Inductive call :=
  (* sockets *)
  | CSocket
  | CSetsockopt (fd : Z)
  | CBind (fd port : Z)
  | CListen (fd backlog : Z)
  | CGetfl (fd : Z)
  | CSetfl (fd flags : Z)
  | CAccept (fd : Z)
  | CInetPton (addr : list Z)
  | CConnect (fd : Z) (addr : list Z) (port : Z)
  | CSend (fd : Z) (buf : list Z)
  | CRecv (fd n : Z)
  | CSelect (fd : Z) (timeout : option (Z * Z))
  | CClose (fd : Z)
  (* a Unix domain datagram socket and its path *)
  | CBindUnix (fd : Z) (path : list Z)
  | CConnectUnix (fd : Z) (path : list Z)
  (* memory, the mutex of the component, threads, time *)
  | CMalloc (size : Z)
  | CCalloc (count size : Z)
  | CRealloc (size : Z)
  | CFree
  | CLock
  | CUnlock
  | CPthreadCreate
  | CPthreadJoin
  | CPthreadDetach
  | CGetpid
  | CGettid
  | CUsleep (us : Z)
  | CClockGettime (monotonic : bool)
  | CLocaltime (sec : Z)
  (* files *)
  | CStat (path : list Z)
  | CMkdir (path : list Z)
  | CFopen (path : list Z) (mode : Z)
  | CFflush (f : Z)
  | CFclose (f : Z)
  | CFwrite (f : Z) (data : list Z)
  | CFputs (f : Z) (s : list Z)
  | CRename (from to : list Z)
  | CUnlink (path : list Z)
  | CScandir (path : list Z)
  | CSystem (cmd : list Z)
  | CReadText (f : Z)
  (* processes and standard streams *)
  | CFork
  | CSetsid
  | CKill (pid signal : Z)
  | CFreopen (path : list Z) (mode stream : Z)
  | CPerror (s : list Z)
  (* the function pointer given to the receiver *)
  | CCallback (e : logEntry_t)
  (* a diagnostic to the pre-log *)
  | CPrelog (module : string) (level : Z) (fmt : string) (args : list diag_arg).

(** The return value, [errno], and what the call stores through its pointers. *)
Record answer := Ans { ret : Z; errno : Z; out : list Z; names : list (list Z) }.

Definition EAGAIN : Z := 11.
Definition EINTR : Z := 4.
Definition EEXIST : Z := 17.
Definition O_NONBLOCK : Z := 2048.

Definition trace_t := list (call * answer).

Class Os (W : Type) := os : call -> W -> answer * W.

(** What the other threads of the process do to the static variables of a
    component while it does not hold its mutex; it happens when the mutex is
    taken. *)
Class Others (S W : Type) := others : S -> W -> S * trace_t * W.

Record env (S W : Type) := Env { mem : S; world : W; trace : trace_t; held : bool }.
Arguments Env {S W}.
Arguments mem {S W}.
Arguments world {S W}.
Arguments trace {S W}.
Arguments held {S W}.

Definition M (S W A : Type) : Type := env S W -> option (A * env S W).

#[global] Instance M_ret S W : MRet (M S W) := fun A a e => Some (a, e).
#[global] Instance M_bind S W : MBind (M S W) := fun A B f m e =>
  match m e with Some (a, e') => f a e' | None => None end.

Section ops.
Context {S W : Type} `{!Os W}.

Definition get : M S W S := fun e => Some (mem e, e).
Definition put (s : S) : M S W unit := fun e => Some (tt, Env s (world e) (trace e) (held e)).
Definition modify (f : S -> S) : M S W unit := fun e =>
  Some (tt, Env (f (mem e)) (world e) (trace e) (held e)).
Definition undefined {A} : M S W A := fun _ => None.
Definition lift {A} (o : option A) : M S W A := fun e =>
  match o with Some a => Some (a, e) | None => None end.

Definition sys (c : call) : M S W answer := fun e =>
  let '(a, w) := os c (world e) in
  Some (a, Env (mem e) w (trace e ++ [(c, a)]) (held e)).

(** The platform layer: silog_adapter.h and [SilogUtilsGetTid]. *)
Definition SiMalloc (size : Z) : M S W answer := sys (CMalloc size).
Definition SiFree : M S W answer := sys CFree.
Definition SiCalloc (size : Z) : M S W answer := sys (CCalloc 1 size).
Definition SilogUtilsGetTid : M S W Z := a ← sys CGettid; mret (i32 (ret a)).

(** A diagnostic acts on the pre-log, which to the other components is a part of
    the world (Prelog.v gives it to them as the component that it is); its
    result is never used, and the trace records the calls of the kernel only. *)
Definition diag (module : string) (level : Z) (fmt : string) (args : list diag_arg) : M S W unit := fun e =>
  Some (tt, Env (mem e) (os (CPrelog module level fmt args) (world e)).2 (trace e) (held e)).
Definition SILOG_PRELOG_I module fmt args := diag module SILOG_PRELOG_LEVEL_INFO fmt args.
Definition SILOG_PRELOG_W module fmt args := diag module SILOG_PRELOG_LEVEL_WARNING fmt args.
Definition SILOG_PRELOG_E module fmt args := diag module SILOG_PRELOG_LEVEL_ERROR fmt args.

Context `{!Others S W}.

(** [pthread_mutex_lock] on a default mutex: it deadlocks on the owner's second
    call; otherwise the other threads run until it is free. *)
Definition lock : M S W unit := fun e =>
  if held e then None
  else let '(s, t, w) := others (mem e) (world e) in
       Some (tt, Env s w (trace e ++ t) true).
Definition unlock : M S W unit := fun e =>
  if held e then Some (tt, Env (mem e) (world e) (trace e) false) else None.

(** [for (uint32_t i = ..; i < bound; i++) body]; the bound is evaluated before
    each iteration. *)
Fixpoint for_lt (fuel : nat) (i : Z) (bound : M S W Z) (body : Z -> M S W unit) : M S W unit :=
  match fuel with
  | O => undefined
  | Datatypes.S fuel =>
      n ← bound;
      if i <? n then body i ;; for_lt fuel (u32 (i + 1)) bound body else mret tt
  end.
End ops.

(** The names of the modules in the diagnostics. *)
Definition SILOG_PRELOG_LOGGER : string := "logger".
Definition SILOG_PRELOG_DAEMON : string := "daemon".
Definition SILOG_PRELOG_CAT : string := "cat".
Definition SILOG_PRELOG_EXE : string := "exe".
Definition SILOG_PRELOG_COMM : string := "comm".

(** A part of a program that wrote diagnostics and did nothing else. *)
Definition same_state {S W} (e e' : env S W) : Prop :=
  mem e' = mem e /\ trace e' = trace e /\ held e' = held e.

(** ** Weakest preconditions *)

(** The program returns, and its result satisfies [Q]. *)
Definition wp {S W A} (m : M S W A) (Q : A -> env S W -> Prop) (e : env S W) : Prop :=
  exists a e', m e = Some (a, e') /\ Q a e'.

Section wp.
Context {S W : Type} `{!Os W, !Others S W}.
Implicit Types (e : env S W).

Lemma wp_ret {A} (a : A) Q e : Q a e -> wp (mret a) Q e.
Proof. by exists a, e. Qed.

Lemma wp_bind {A B} (m : M S W A) (f : A -> M S W B) Q e :
  wp m (fun a e' => wp (f a) Q e') e -> wp (m ≫= f) Q e.
Proof.
  intros (a & e' & Hm & b & e'' & Hf & HQ). exists b, e''. split; [|done].
  unfold mbind, M_bind. by rewrite Hm.
Qed.

Lemma wp_mono {A} (m : M S W A) (P Q : A -> env S W -> Prop) e :
  wp m P e -> (forall a e', P a e' -> Q a e') -> wp m Q e.
Proof. intros (a & e' & Hm & HP) HPQ. exists a, e'. auto. Qed.

Lemma wp_and {A} (m : M S W A) (P Q : A -> env S W -> Prop) e :
  wp m P e -> wp m Q e -> wp m (fun a e' => P a e' /\ Q a e') e.
Proof.
  intros (a & e1 & H1 & HP) (b & e2 & H2 & HQ). rewrite H1 in H2. injection H2 as <- <-. by exists a, e1.
Qed.

Lemma wp_get (Q : S -> env S W -> Prop) e : Q (mem e) e -> wp get Q e.
Proof. by exists (mem e), e. Qed.

Lemma wp_put s (Q : unit -> env S W -> Prop) e :
  Q tt (Env s (world e) (trace e) (held e)) -> wp (put s) Q e.
Proof. intros. eexists _, _. done. Qed.

Lemma wp_modify f (Q : unit -> env S W -> Prop) e :
  Q tt (Env (f (mem e)) (world e) (trace e) (held e)) -> wp (modify f) Q e.
Proof. intros. eexists _, _. done. Qed.

Lemma wp_lift {A} (o : option A) a (Q : A -> env S W -> Prop) e :
  o = Some a -> Q a e -> wp (lift o) Q e.
Proof. intros -> ?. by exists a, e. Qed.

Lemma wp_sys c (Q : answer -> env S W -> Prop) e :
  (forall a w, os c (world e) = (a, w) -> Q a (Env (mem e) w (trace e ++ [(c, a)]) (held e))) ->
  wp (sys c) Q e.
Proof.
  intros H. destruct (os c (world e)) as [a w] eqn:E. exists a. eexists.
  split; [unfold sys; by rewrite E|]. by apply H.
Qed.

Lemma wp_diag m l f a (Q : unit -> env S W -> Prop) e :
  (forall w, Q tt (Env (mem e) w (trace e) (held e))) -> wp (diag m l f a) Q e.
Proof. intros H. eexists _, _. split; [reflexivity|]. apply H. Qed.
Lemma wp_diag_bind {B} m l f a (k : unit -> M S W B) Q e :
  (forall w, wp (k tt) Q (Env (mem e) w (trace e) (held e))) -> wp (diag m l f a ≫= k) Q e.
Proof. intros H. apply wp_bind. by apply wp_diag. Qed.

Lemma wp_lock (Q : unit -> env S W -> Prop) e :
  held e = false ->
  (forall s t w, others (mem e) (world e) = (s, t, w) -> Q tt (Env s w (trace e ++ t) true)) ->
  wp lock Q e.
Proof.
  intros Hh H. destruct (others (mem e) (world e)) as [[s t] w] eqn:E. eexists _, _.
  split; [unfold lock; by rewrite Hh, E|]. by apply H.
Qed.

Lemma wp_unlock (Q : unit -> env S W -> Prop) e :
  held e = true -> Q tt (Env (mem e) (world e) (trace e) false) -> wp unlock Q e.
Proof. intros Hh ?. eexists _, _. split; [unfold unlock; by rewrite Hh|done]. Qed.

(** A loop invariant for [for_lt]; the fuel covers the iterations left. *)
Lemma wp_for_lt (I : Z -> env S W -> Prop) (N : Z) fuel i bound body (Q : unit -> env S W -> Prop) e :
  0 <= i <= N -> N < 2 ^ 32 -> (Z.to_nat (N - i) < fuel)%nat ->
  I i e ->
  (forall j e', I j e' -> wp bound (fun n e'' => n = N /\ e'' = e') e') ->
  (forall j e', i <= j < N -> I j e' -> wp (body j) (fun _ e'' => I (j + 1) e'') e') ->
  (forall e', I N e' -> Q tt e') ->
  wp (for_lt fuel i bound body) Q e.
Proof.
  intros Hi HN. revert i e Hi. cbn beta. induction fuel as [|fuel IH]; intros i e Hi Hf HI Hb Hbody HQ; [lia|].
  cbn [for_lt]. apply wp_bind. eapply wp_mono; [by apply (Hb i)|]. intros n e' [-> ->].
  destruct (i <? N) eqn:E; reflectZ.
  - apply wp_bind. eapply wp_mono; [apply Hbody; [lia|done]|]. intros [] e1 H1.
    rewrite u32_small by (unfold is_u32; lia). apply IH; [lia|lia|done|done| |done].
    intros j e2 Hj. apply Hbody. lia.
  - assert (i = N) as -> by lia. apply wp_ret. by apply HQ.
Qed.
End wp.

(** Diagnostics do not concern the components that write them: [wp_diags] goes
    over those at the head of a program. *)
Ltac wp_diag1 :=
  let wd := fresh "wd" in
  lazymatch goal with
  | |- wp (SILOG_PRELOG_E _ _ _ ≫= _) _ _ => apply (wp_diag_bind _ SILOG_PRELOG_LEVEL_ERROR); intros wd
  | |- wp (SILOG_PRELOG_W _ _ _ ≫= _) _ _ => apply (wp_diag_bind _ SILOG_PRELOG_LEVEL_WARNING); intros wd
  | |- wp (SILOG_PRELOG_I _ _ _ ≫= _) _ _ => apply (wp_diag_bind _ SILOG_PRELOG_LEVEL_INFO); intros wd
  | |- wp (SILOG_PRELOG_E _ _ _) _ _ => apply (wp_diag _ SILOG_PRELOG_LEVEL_ERROR); intros wd
  | |- wp (SILOG_PRELOG_W _ _ _) _ _ => apply (wp_diag _ SILOG_PRELOG_LEVEL_WARNING); intros wd
  | |- wp (SILOG_PRELOG_I _ _ _) _ _ => apply (wp_diag _ SILOG_PRELOG_LEVEL_INFO); intros wd
  end; cbn beta; cbn [mem world trace held].
Ltac wp_diags := repeat wp_diag1.

(** Symbolic execution: one step of a program under [wp]. *)
Ltac wp_step1 :=
  lazymatch goal with
  | |- wp (_ ≫= _) _ _ => apply wp_bind
  | |- wp (mret _) _ _ => apply wp_ret
  | |- wp get _ _ => apply wp_get
  | |- wp (put _) _ _ => apply wp_put
  | |- wp (modify _) _ _ => apply wp_modify
  | |- wp (sys _) _ _ => apply wp_sys; intros ? ? ?
  | |- wp (SiMalloc _) _ _ => apply wp_sys; intros ? ? ?
  | |- wp SiFree _ _ => apply wp_sys; intros ? ? ?
  | |- wp (lift _) _ _ => eapply wp_lift
  | |- wp unlock _ _ => apply wp_unlock; [done|]
  | |- wp (if ?b then _ else _) _ _ => destruct b eqn:?; reflectZ
  end; cbn beta; cbn [mem world trace held].
Ltac wp_step := first [wp_diag1; wp_diags; try wp_step1 | wp_step1]; wp_diags.
Ltac wp_steps := repeat wp_step.

(** ** Programs do not depend on the past

    A run from a longer trace does the same and extends that trace. *)
Section framed.
Context {S W : Type} `{!Os W, !Others S W}.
◇ ◇ ◇
[Exercise requirements]: Tell how many lines of the entries above include "Instance". The answer should be the number and nothing more.

[Written answer]: 2